Irã vê “movimento perigoso” em decisão da Europa sobre Guarda Revolucionária
O país asiático afirmou que a União Europeia defende uma "mentira descarada" ao associar guardas iranianos ao terrorismo
247 - O governo do Irã reagiu duramente nesta quinta-feira (29) à decisão da União Europeia de incluir a Guarda Revolucionária do país em sua lista de organizações terroristas. Em nota oficial, Teerã classificou a medida como um “movimento perigoso”, afirmando que a iniciativa amplia as tensões políticas e diplomáticas entre o bloco europeu e a República Islâmica.
O posicionamento foi divulgado em comunicado da chancelaria iraniana, citado por agências internacionais e veículos regionais, no qual o governo acusa a União Europeia de adotar uma postura contraditória e de instrumentalizar o discurso de direitos humanos para justificar a decisão contra a Guarda Revolucionária.
Segundo o texto, a UE sustenta uma “mentira descarada” ao associar a corporação iraniana a práticas terroristas, caracterizando a decisão como um ato de hipocrisia política. O comunicado afirma ainda que Teerã “reserva seus direitos legítimos e legais” para adotar medidas recíprocas em resposta à ação europeia.
O governo iraniano também contestou números divulgados por organizações não governamentais sobre a situação interna do país. Enquanto ONGs apontam mais de 6 mil mortes nas últimas semanas, as autoridades iranianas afirmam que o total de óbitos registrados é de 3.117.

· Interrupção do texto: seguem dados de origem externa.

Definition read (s : string) : outcome string t :=
  if bool_decide (s = "Offer") then Ok Offer
  else if bool_decide (s = "Accept") then Ok Accept
  else if bool_decide (s = "Sign") then Ok Sign
  else if bool_decide (s = "SettleOffer") then Ok SettleOffer
  else if bool_decide (s = "SettleAccept") then Ok SettleAccept
  else if bool_decide (s = "SettleConfirm") then Ok SettleConfirm
  else if bool_decide (s = "SettleFinalize") then Ok SettleFinalize
  else if bool_decide (s = "RenewOffer") then Ok RenewOffer
  else if bool_decide (s = "RenewAccept") then Ok RenewAccept
  else if bool_decide (s = "RenewConfirm") then Ok RenewConfirm
  else if bool_decide (s = "RenewFinalize") then Ok RenewFinalize
  else if bool_decide (s = "RenewRevoke") then Ok RenewRevoke
  else if bool_decide (s = "RolloverOffer") then Ok RolloverOffer
  else if bool_decide (s = "RolloverAccept") then Ok RolloverAccept
  else if bool_decide (s = "RolloverConfirm") then Ok RolloverConfirm
  else if bool_decide (s = "RolloverFinalize") then Ok RolloverFinalize
  else if bool_decide (s = "RolloverRevoke") then Ok RolloverRevoke
  else if bool_decide (s = "CollaborativeCloseOffer") then Ok CollaborativeCloseOffer
  else if bool_decide (s = "Reject") then Ok Reject
  else Err "Unrecognized enum variant".

#[global] Instance sql : SqlEnum t := {| to_sql := write; from_sql := read |}.
End DbMessageType.

(** [db/polls.rs: PollType]. *)
Module DbPollType.
Inductive t := SingleChoice.
#[global] Instance eq_dec : EqDecision t.
Proof. solve_decision. Defined.

Definition write (v : t) : string :=
  match v with
  | SingleChoice => "SingleChoice"
  end.

Definition read (s : string) : outcome string t :=
  if bool_decide (s = "SingleChoice") then Ok SingleChoice
  else Err "Unrecognized enum variant".

#[global] Instance sql : SqlEnum t := {| to_sql := write; from_sql := read |}.
End DbPollType.

(** [db/dlc_channels.rs: DlcChannelState]. *)
Module DbDlcChannelState.
Inductive t := Pending | Open | Closing | Closed | Failed | Cancelled.
#[global] Instance eq_dec : EqDecision t.
Proof. solve_decision. Defined.

Definition write (v : t) : string :=
  match v with
  | Pending => "Pending"
  | Open => "Open"
  | Closing => "Closing"
  | Closed => "Closed"
  | Failed => "Failed"
  | Cancelled => "Cancelled"
  end.

Definition read (s : string) : outcome string t :=
  if bool_decide (s = "Pending") then Ok Pending
  else if bool_decide (s = "Open") then Ok Open
  else if bool_decide (s = "Closing") then Ok Closing
  else if bool_decide (s = "Closed") then Ok Closed
  else if bool_decide (s = "Failed") then Ok Failed
  else if bool_decide (s = "Cancelled") then Ok Cancelled
  else Err "Unrecognized enum variant".

#[global] Instance sql : SqlEnum t := {| to_sql := write; from_sql := read |}.
End DbDlcChannelState.

(** [db/bonus_status.rs: BonusType]. *)
Module DbBonusType.
Inductive t := Referral | Referent.
#[global] Instance eq_dec : EqDecision t.
Proof. solve_decision. Defined.

Definition write (v : t) : string :=
  match v with
  | Referral => "Referral"
  | Referent => "Referent"
  end.

Definition read (s : string) : outcome string t :=
  if bool_decide (s = "Referral") then Ok Referral
  else if bool_decide (s = "Referent") then Ok Referent
  else Err "Unrecognized enum variant".

#[global] Instance sql : SqlEnum t := {| to_sql := write; from_sql := read |}.
End DbBonusType.

(** [db/hodl_invoice.rs: InvoiceState]. *)
Module DbInvoiceState.
Inductive t := Open | Accepted | Settled | Failed | Canceled.
#[global] Instance eq_dec : EqDecision t.
Proof. solve_decision. Defined.

Definition write (v : t) : string :=
  match v with
  | Open => "Open"
  | Accepted => "Accepted"
  | Settled => "Settled"
  | Failed => "Failed"
  | Canceled => "Canceled"
  end.

Definition read (s : string) : outcome string t :=
  if bool_decide (s = "Open") then Ok Open
  else if bool_decide (s = "Accepted") then Ok Accepted
  else if bool_decide (s = "Settled") then Ok Settled
  else if bool_decide (s = "Failed") then Ok Failed
  else if bool_decide (s = "Canceled") then Ok Canceled
  else Err "Unrecognized enum variant".

#[global] Instance sql : SqlEnum t := {| to_sql := write; from_sql := read |}.
End DbInvoiceState.

(** [db/custom_types.rs] also implements [ToSql] and [FromSql] for the
    [Direction] of [xxi_node::commons]. *)
Definition commons_direction_to_sql (d : Direction) : string :=
  match d with Long => "Long" | Short => "Short" end.

Definition commons_direction_from_sql (s : string) : outcome string Direction :=
  if bool_decide (s = "Long") then Ok Long
  else if bool_decide (s = "Short") then Ok Short
  else Err "Unrecognized enum variant".

(** ** [From] conversions *)

Definition db_direction_from (d : Direction) : DbDirection.t :=
  match d with Long => DbDirection.Long | Short => DbDirection.Short end.
Definition direction_from_db (d : DbDirection.t) : Direction :=
  match d with DbDirection.Long => Long | DbDirection.Short => Short end.

Definition order_type_from_db (t : DbOrderType.t) : OrderType :=
  match t with DbOrderType.Market => Market | DbOrderType.Limit => Limit end.
Definition db_order_type_from (t : OrderType) : DbOrderType.t :=
  match t with Market => DbOrderType.Market | Limit => DbOrderType.Limit end.

Definition order_state_from_db (s : DbOrderState.t) : OrderState.t :=
  match s with
  | DbOrderState.Open => OrderState.Open
  | DbOrderState.Matched => OrderState.Matched
  | DbOrderState.Taken => OrderState.Taken
  | DbOrderState.Failed => OrderState.Failed
  | DbOrderState.Expired => OrderState.Expired
  | DbOrderState.Deleted => OrderState.Deleted
  end.
Definition db_order_state_from (s : OrderState.t) : DbOrderState.t :=
  match s with
  | OrderState.Open => DbOrderState.Open
  | OrderState.Matched => DbOrderState.Matched
  | OrderState.Taken => DbOrderState.Taken
  | OrderState.Failed => DbOrderState.Failed
  | OrderState.Expired => DbOrderState.Expired
  | OrderState.Deleted => DbOrderState.Deleted
  end.

Definition order_reason_from_db (r : DbOrderReason.t) : OrderReason.t :=
  match r with
  | DbOrderReason.Manual => OrderReason.Manual
  | DbOrderReason.Expired => OrderReason.Expired
  | DbOrderReason.TraderLiquidated => OrderReason.TraderLiquidated
  | DbOrderReason.CoordinatorLiquidated => OrderReason.CoordinatorLiquidated
  end.
Definition db_order_reason_from (r : OrderReason.t) : DbOrderReason.t :=
  match r with
  | OrderReason.Manual => DbOrderReason.Manual
  | OrderReason.Expired => DbOrderReason.Expired
  | OrderReason.TraderLiquidated => DbOrderReason.TraderLiquidated
  | OrderReason.CoordinatorLiquidated => DbOrderReason.CoordinatorLiquidated
  end.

Movimento dos EUA e mais reações do Irã
O agravamento das tensões ocorre em paralelo a ações dos Estados Unidos na região. O presidente dos Estados Unidos, Donald Trump, confirmou na última terça-feira (27) que autorizou o envio de mais navios de guerra norte-americanos para áreas próximas ao Irã, como parte de uma estratégia de pressão para forçar negociações que limitem o programa nuclear iraniano.
Em resposta, o governo do Irã denunciou tentativas de interferência externa, especialmente por parte dos EUA. Como gesto simbólico, autoridades iranianas instalaram um grande outdoor em uma praça central de Teerã com a imagem de um porta-aviões destruído e a frase: “Quem semeia vento colhe tempestade”.
Petróleo
Além do embate político e militar, o Irã mantém relevância estratégica no setor energético global. Segundo dados da Organização dos Países Exportadores de Petróleo (OPEP), o país foi o sexto maior produtor de petróleo bruto em 2024, com média de 3,2 milhões de barris por dia. O Brasil apareceu logo à frente, em quinto lugar, com 3,3 milhões.
Os Estados Unidos lideraram a produção mundial, com 13,2 milhões de barris diários, seguidos por Arábia Saudita (8,9 milhões), China (4,2 milhões) e Iraque (3,8 milhões). Os números foram divulgados em 5 de agosto de 2025 pelo jornal Valor Econômico.
Já o World Atlas 2024 apontou o Irã como o terceiro país com as maiores reservas comprovadas de petróleo, estimadas em 208,60 bilhões de barris. O ranking é liderado pela Venezuela, com 303,22 bilhões, seguida pela Arábia Saudita, com 267,19 bilhões.
Do quarto ao décimo, a sequência fica da seguinte forma - Canadá (163.63), Iraque (145.02), Emirados Árabes Unidos (113.00 bilhões), Kwait (101.50 bilhões), Rússia (80.00 bilhões), EUA (55.25 bilhões) e Líbia (48.36).
Guerra híbrida
De acordo com reportagem da TeleSUR, o contexto de pressão internacional sobre o Irã também envolve estratégias classificadas por analistas como “guerra híbrida”. O veículo aponta que organizações sediadas em Washington, como o Centro Abdorrahman Boroumand para os Direitos Humanos no Irã e o grupo Ativistas de Direitos Humanos no Irã, são frequentemente utilizadas como fontes por grandes veículos ocidentais, entre eles The Washington Post, BBC e ABC News.
Ainda segundo a TeleSUR, essas entidades recebem financiamento da Fundação Nacional para a Democracia (NED), criada em 1983 sob supervisão do então diretor da CIA, William Casey. A reportagem acrescenta que a pressão externa sobre Teerã não se limita à atuação dos Estados Unidos, citando também o envolvimento do Mossad, serviço de inteligência de Israel, em ações associadas ao governo Trump, ampliando o cenário de tensões regionais em torno do Irã.